Actually, all three projects in the left-hand column got published, each of which had only one box, and only one task and deadline… and that got me thinking that maybe I didn’t need columns.
And so now I have a different strategy. I can’t show you a whole photo of my board because it has too much confidential stuff on it! But I can show you a block and how I use it. (Thanks to my co-author for his permission to share our work in progress!)

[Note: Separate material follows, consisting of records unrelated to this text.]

(* ===== verification/Ipc.v ===== *)
(** Messages between clients and services (kernel/ipc/connection.c,
    endpoint.c and the life of a request in request.c).

    A client sends a request to the mailbox of an endpoint, waits on the
    semaphore of the request, reads the result and drops its reference.  A
    service task receives the request, works on it, stores the result, posts the
    semaphore and drops the other reference.  The tasks interleave between the
    critical sections, and the request is freed by whoever comes last.  A
    pointer to a freed request is never used again for another one here, so that
    each use of one is seen.  A handler may go to sleep on the way, as the ones of
    pipes and terminals do on their condition variables, and is woken by others:
    when is not said here.  The mailbox is the first-in first-out queue of
    Mailbox.v; sleeping and waking are in Kernel.v. *)

From S2P Require Import Prelude Bitmap PageAlloc Bytes VmArch Request.
Import VmArch Request.
#[local] Open Scope Z_scope.

Module Ipc.

Definition ENOMEM : Z := 12.
Definition ENDPOINT_MBOX_CAPACITY : Z := 20.

(** *** Sending *)

(** One vector of [connection_send]; [alloc] says if memory can be allocated. *)
Definition one_iov (alloc : bool) (msg bytes : Z) : outcome cursor :=
  if negb (msg =? 0) && negb (bytes =? 0) then
    if alloc then Ok (MkCur (Some [MkIov msg bytes]) 1 0 0) else Panic "out of memory"
  else Ok no_iov.

(** The vectors of [connection_sendv]: the copy of [cnt] entries. *)
Definition copy_iov (alloc : bool) (v : option (list iovec)) (cnt : Z) : outcome cursor :=
  match v with
  | Some l =>
      if cnt =? 0 then Ok no_iov else
      if alloc then
        _ ← k_assert ((0 <=? cnt) && (cnt <=? Z.of_nat (length l))) "bad iovec count";
        Ok (MkCur (Some (take (Z.to_nat cnt) l)) cnt 0 0)
      else Panic "out of memory"
  | None => Ok no_iov
  end.

(** The arguments of a call and the answers of the allocator. *)
Record call := MkCall {
  endpoint : bool; connection_id : Z; current : Z; junk : Z;
  a_request : bool; a_send : bool; a_recv : bool
}.

(** The part of a call before the message is sent: a code, or the request with
    a reference for the client and one for the service. *)
Definition connection_start (a : call) (vectors : outcome (cursor * cursor)) : outcome (Z + Request) :=
  if negb (endpoint a) then Ok (inl (-1)) else
  if negb (a_request a) then Ok (inl (- ENOMEM)) else
  let q := request_create (junk a) in
  '(sv, rv) ← vectors;
  Ok (inr (request_dup (MkRequest sv rv (Some (current a)) (Some (connection_id a)) (ref_count q) (sem_count q) (r q)))).

Definition connection_send a (smsg sbytes rmsg rbytes : Z) : outcome (Z + Request) :=
  connection_start a (sv ← one_iov (a_send a) smsg sbytes; rv ← one_iov (a_recv a) rmsg rbytes; Ok (sv, rv)).
Definition connection_sendv a (siov : option (list iovec)) (scnt : Z) (riov : option (list iovec)) (rcnt : Z) : outcome (Z + Request) :=
  connection_start a (sv ← copy_iov (a_send a) siov scnt; rv ← copy_iov (a_recv a) riov rcnt; Ok (sv, rv)).

Inductive message :=
  | Send (smsg sbytes rmsg rbytes : Z)
  | Sendv (siov : option (list iovec)) (scnt : Z) (riov : option (list iovec)) (rcnt : Z).

Definition prepare a (m : message) : outcome (Z + Request) :=
  match m with
  | Send smsg sbytes rmsg rbytes => connection_send a smsg sbytes rmsg rbytes
  | Sendv siov scnt riov rcnt => connection_sendv a siov scnt riov rcnt
  end.

(** *** Tasks *)

Inductive client_at := ToSend | Waiting | Got | HasResult (r : Z).
Inductive client := CIdle | CBusy (id : Z) (x : client_at) | CFailed (code : Z) | CDone (id r : Z).

(** [Serving]: in the handler; [Sleeping]: the handler waits for something. *)
Inductive service_at := Serving | Sleeping | Replied | Posted.
Inductive service := SIdle | SBusy (id : Z) (y : service_at).

(** [replies] is history: the result stored for each request. *)
Record sys := MkSys {
  heap : gmap Z Request;
  next : Z;
  mbox : list Z;
  clients : gmap nat client;
  services : gmap nat service;
  replies : gmap Z Z
}.

Implicit Types (s : sys) (cl sv : nat) (id : Z) (q : Request).

Definition set_heap h s := MkSys h (next s) (mbox s) (clients s) (services s) (replies s).
Definition set_client cl x s := MkSys (heap s) (next s) (mbox s) (<[cl := x]> (clients s)) (services s) (replies s).
Definition set_service sv y s := MkSys (heap s) (next s) (mbox s) (clients s) (<[sv := y]> (services s)) (replies s).
Definition set_mbox l s := MkSys (heap s) (next s) l (clients s) (services s) (replies s).
Definition set_reply id v s := MkSys (heap s) (next s) (mbox s) (clients s) (services s) (<[id := v]> (replies s)).

Definition request_at id s : outcome Request := deref (heap s !! id) "use after free".
Definition put_request id q s : sys := set_heap (<[id := q]> (heap s)) s.

Definition with_sem n q := MkRequest (send q) (recv q) (process q) (connection q) (ref_count q) n (r q).
Definition with_r v q := MkRequest (send q) (recv q) (process q) (connection q) (ref_count q) (sem_count q) v.

(** [request_destroy] of the request at [id]. *)
Definition drop_request id s : outcome sys :=
  q ← request_at id s;
  o ← request_destroy q;
  Ok (match o with Some q => put_request id q s | None => set_heap (delete id (heap s)) s end).

Inductive event :=
  | EStart cl (a : call) (m : message)   (* a call, up to [k_mailbox_timed_send] *)
  | EClient cl (timeout : bool)          (* the next step of the call *)
  | EReceive sv                          (* [endpoint_receive] *)
  | EWork sv (cs cr : cursor)            (* the service reads and writes the request *)
  | ESleep sv                            (* the handler waits on a condition variable *)
  | EWake sv                             (* and is woken *)
  | EService sv (v : Z).                 (* the next step of [request_reply] *)

(** The client of a busy call, with the place it is at. *)
Definition client_busy cl s : option (Z * client_at) :=
  match clients s !! cl with Some (CBusy id x) => Some (id, x) | _ => None end.
Definition service_busy sv s : option (Z * service_at) :=
  match services s !! sv with Some (SBusy id y) => Some (id, y) | _ => None end.

Definition start cl a m s : outcome (option sys) :=
  match clients s !! cl with
  | Some (CBusy _ _) | None => Ok None
  | Some _ =>
      o ← prepare a m;
      Ok (Some (match o with
        | inl code => set_client cl (CFailed code) s
        | inr q => set_client cl (CBusy (next s) ToSend)
            (MkSys (<[next s := q]> (heap s)) (next s + 1) (mbox s) (clients s) (services s) (replies s))
        end))
  end.

(** A step of the client; no state when it cannot be taken. *)
Definition client_step cl (timeout : bool) s : outcome (option sys) :=
  match client_busy cl s with
  | Some (id, ToSend) =>
      if timeout then Panic "fail send:" else
      if Z.of_nat (length (mbox s)) =? ENDPOINT_MBOX_CAPACITY then Ok None else
      Ok (Some (set_client cl (CBusy id Waiting) (set_mbox (mbox s ++ [id]) s)))
  | Some (id, Waiting) =>
      if timeout then Panic "fail recv:" else
      q ← request_at id s;
      if sem_count q =? 0 then Ok None else
      Ok (Some (set_client cl (CBusy id Got) (put_request id (with_sem (sem_count q - 1) q) s)))
  | Some (id, Got) => q ← request_at id s; Ok (Some (set_client cl (CBusy id (HasResult (r q))) s))
  | Some (id, HasResult v) => s ← drop_request id s; Ok (Some (set_client cl (CDone id v) s))
  | None => Ok None
  end.

Definition endpoint_receive sv s : option sys :=
  match services s !! sv, mbox s with
  | Some SIdle, id :: l => Some (set_service sv (SBusy id Serving) (set_mbox l s))
  | _, _ => None
  end.

(** The reads and writes of a handler need the process of the client. *)
Definition service_work sv (cs cr : cursor) s : outcome (option sys) :=
  match service_busy sv s with
  | Some (id, Serving) =>
      q ← request_at id s;
      _ ← deref (process q) "Assertion failed: process != NULL";
      Ok (Some (put_request id (set_recv cr (set_send cs q)) s))
  | _ => Ok None
  end.

Definition service_sleep sv s : option sys :=
  match service_busy sv s with Some (id, Serving) => Some (set_service sv (SBusy id Sleeping) s) | _ => None end.
Definition service_wake sv s : option sys :=
  match service_busy sv s with Some (id, Sleeping) => Some (set_service sv (SBusy id Serving) s) | _ => None end.

(** The three parts of [request_reply], the first one when the handler is done:
    not while it sleeps. *)
Definition service_step sv (v : Z) s : outcome (option sys) :=
  match service_busy sv s with
  | Some (id, Serving) =>
      q ← request_at id s; Ok (Some (set_service sv (SBusy id Replied) (set_reply id v (put_request id (with_r v q) s))))
  | Some (id, Replied) =>
      q ← request_at id s; Ok (Some (set_service sv (SBusy id Posted) (put_request id (with_sem (sem_count q + 1) q) s)))
  | Some (id, Posted) => s ← drop_request id s; Ok (Some (set_service sv SIdle s))
  | Some (_, Sleeping) | None => Ok None
  end.

Definition step (e : event) s : outcome (option sys) :=
  match e with
  | EStart cl a m => start cl a m s
  | EClient cl timeout => client_step cl timeout s
  | EReceive sv => Ok (endpoint_receive sv s)
  | EWork sv cs cr => service_work sv cs cr s
  | ESleep sv => Ok (service_sleep sv s)
  | EWake sv => Ok (service_wake sv s)
  | EService sv v => service_step sv v s
  end.

(** A schedule; an event that cannot happen is skipped. *)
Fixpoint run (es : list event) s : outcome sys :=
  match es with
  | [] => Ok s
  | e :: es => o ← step e s; run es (default s o)
  end.

(** [nc] clients and [ns] service tasks. *)
Definition start_state (nc ns : nat) : sys :=
  MkSys ∅ 1 [] (list_to_map ((λ i, (i, CIdle)) <$> seq 0 nc)) (list_to_map ((λ i, (i, SIdle)) <$> seq 0 ns)) ∅.

(** ** Invariant *)

(** Where the service's reference is. *)
Inductive place := NotSent | InBox | At (sv : nat) (y : service_at) | Finished.

(** A request's client, where the client is, and where the other reference is. *)
Abbreviation phase := (nat * option client_at * place)%type.

Implicit Types (x : option client_at) (w : place) (ph : gmap Z phase).

Definition replied w : bool := match w with At _ Replied | At _ Posted | Finished => true | _ => false end.
Definition posted w : bool := match w with At _ Posted | Finished => true | _ => false end.
Definition finished w : bool := match w with Finished => true | _ => false end.

Definition allowed x w : bool :=
  match x with
  | Some ToSend => match w with NotSent => true | _ => false end
  | Some Waiting => match w with NotSent => false | _ => true end
  | Some Got | Some (HasResult _) => posted w
  | None => posted w && negb (finished w)
  end.

Definition refs_of x w : Z := (if x then 1 else 0) + (if finished w then 0 else 1).
Definition sems_of x w : Z := match x with Some Waiting => if posted w then 1 else 0 | _ => 0 end.

Record phase_ok (rep : gmap Z Z) id x w q : Prop := {
  p_allowed : allowed x w = true;
  p_refs : ref_count q = refs_of x w;
  p_sem : sem_count q = sems_of x w;
  p_reply : if replied w then rep !! id = Some (r q) else rep !! id = None ∧ is_Some (process q);
  p_result : match x with Some (HasResult v) => v = r q | _ => True end
}.

Definition client_part (o : option phase) : option (nat * client_at) :=
  match o with Some (cl, Some z, _) => Some (cl, z) | _ => None end.
Definition service_part (o : option phase) : option (nat * service_at) :=
  match o with Some (_, _, At sv y) => Some (sv, y) | _ => None end.
Definition box_part (o : option phase) : bool := match o with Some (_, _, InBox) => true | _ => false end.

(** Tasks and requests agree on who works on what. *)
Definition linked {B} (busy : nat → option (Z * B)) (part : Z → option (nat * B)) : Prop :=
  ∀ k id z, busy k = Some (id, z) ↔ part id = Some (k, z).

Record inv ph s : Prop := {
  i_heap : ∀ id, match ph !! id, heap s !! id with
    | Some (_, x, w), Some q => phase_ok (replies s) id x w q | None, None => True | _, _ => False end;
  i_client : linked (λ cl, client_busy cl s) (λ id, client_part (ph !! id));
  i_service : linked (λ sv, service_busy sv s) (λ id, service_part (ph !! id));
  i_box : ∀ id, id ∈ mbox s ↔ box_part (ph !! id) = true;
  i_nodup : NoDup (mbox s);
  i_next : ∀ id, next s ≤ id → ph !! id = None ∧ replies s !! id = None;
  i_done : ∀ cl id v, clients s !! cl = Some (CDone id v) → replies s !! id = Some v
}.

Each project, big or small, gets a square on the board. I have a 4×4 grid, so 16 squares. 11 of those currently have a project in them, some at ‘completely finished and waiting to publish’ and some at ‘decide if this is a thing’. 11 is too many, I usually prefer to have a pipeline with a couple of potential projects, a couple of live projects, and a couple of projects where we’re just waiting for the publication date.
I also have currently have squares for:
- teaching dates that are coming up;
- freelance invoices that need to be sent or are waiting for funds to arrive;
- projects that are probably never going to happen but haven’t been formally cancelled yet;
- blog maintenance (an exciting upgrade is on its way!);
- and a free square.
I like to have more free squares, and sometimes I write ‘this square is intentionally left blank’ when I need to remind myself not to add any new projects!
In the writing project squares, I always have the following information:
- the title of the book, article, chapter or poem;
- whether it is something I’m working on now or on hold so we wait;
- the current step in the process (write, edit, wait for reviews, approve proofs, sign contract etc);
- a deadline;
- the name of the target publisher or journal.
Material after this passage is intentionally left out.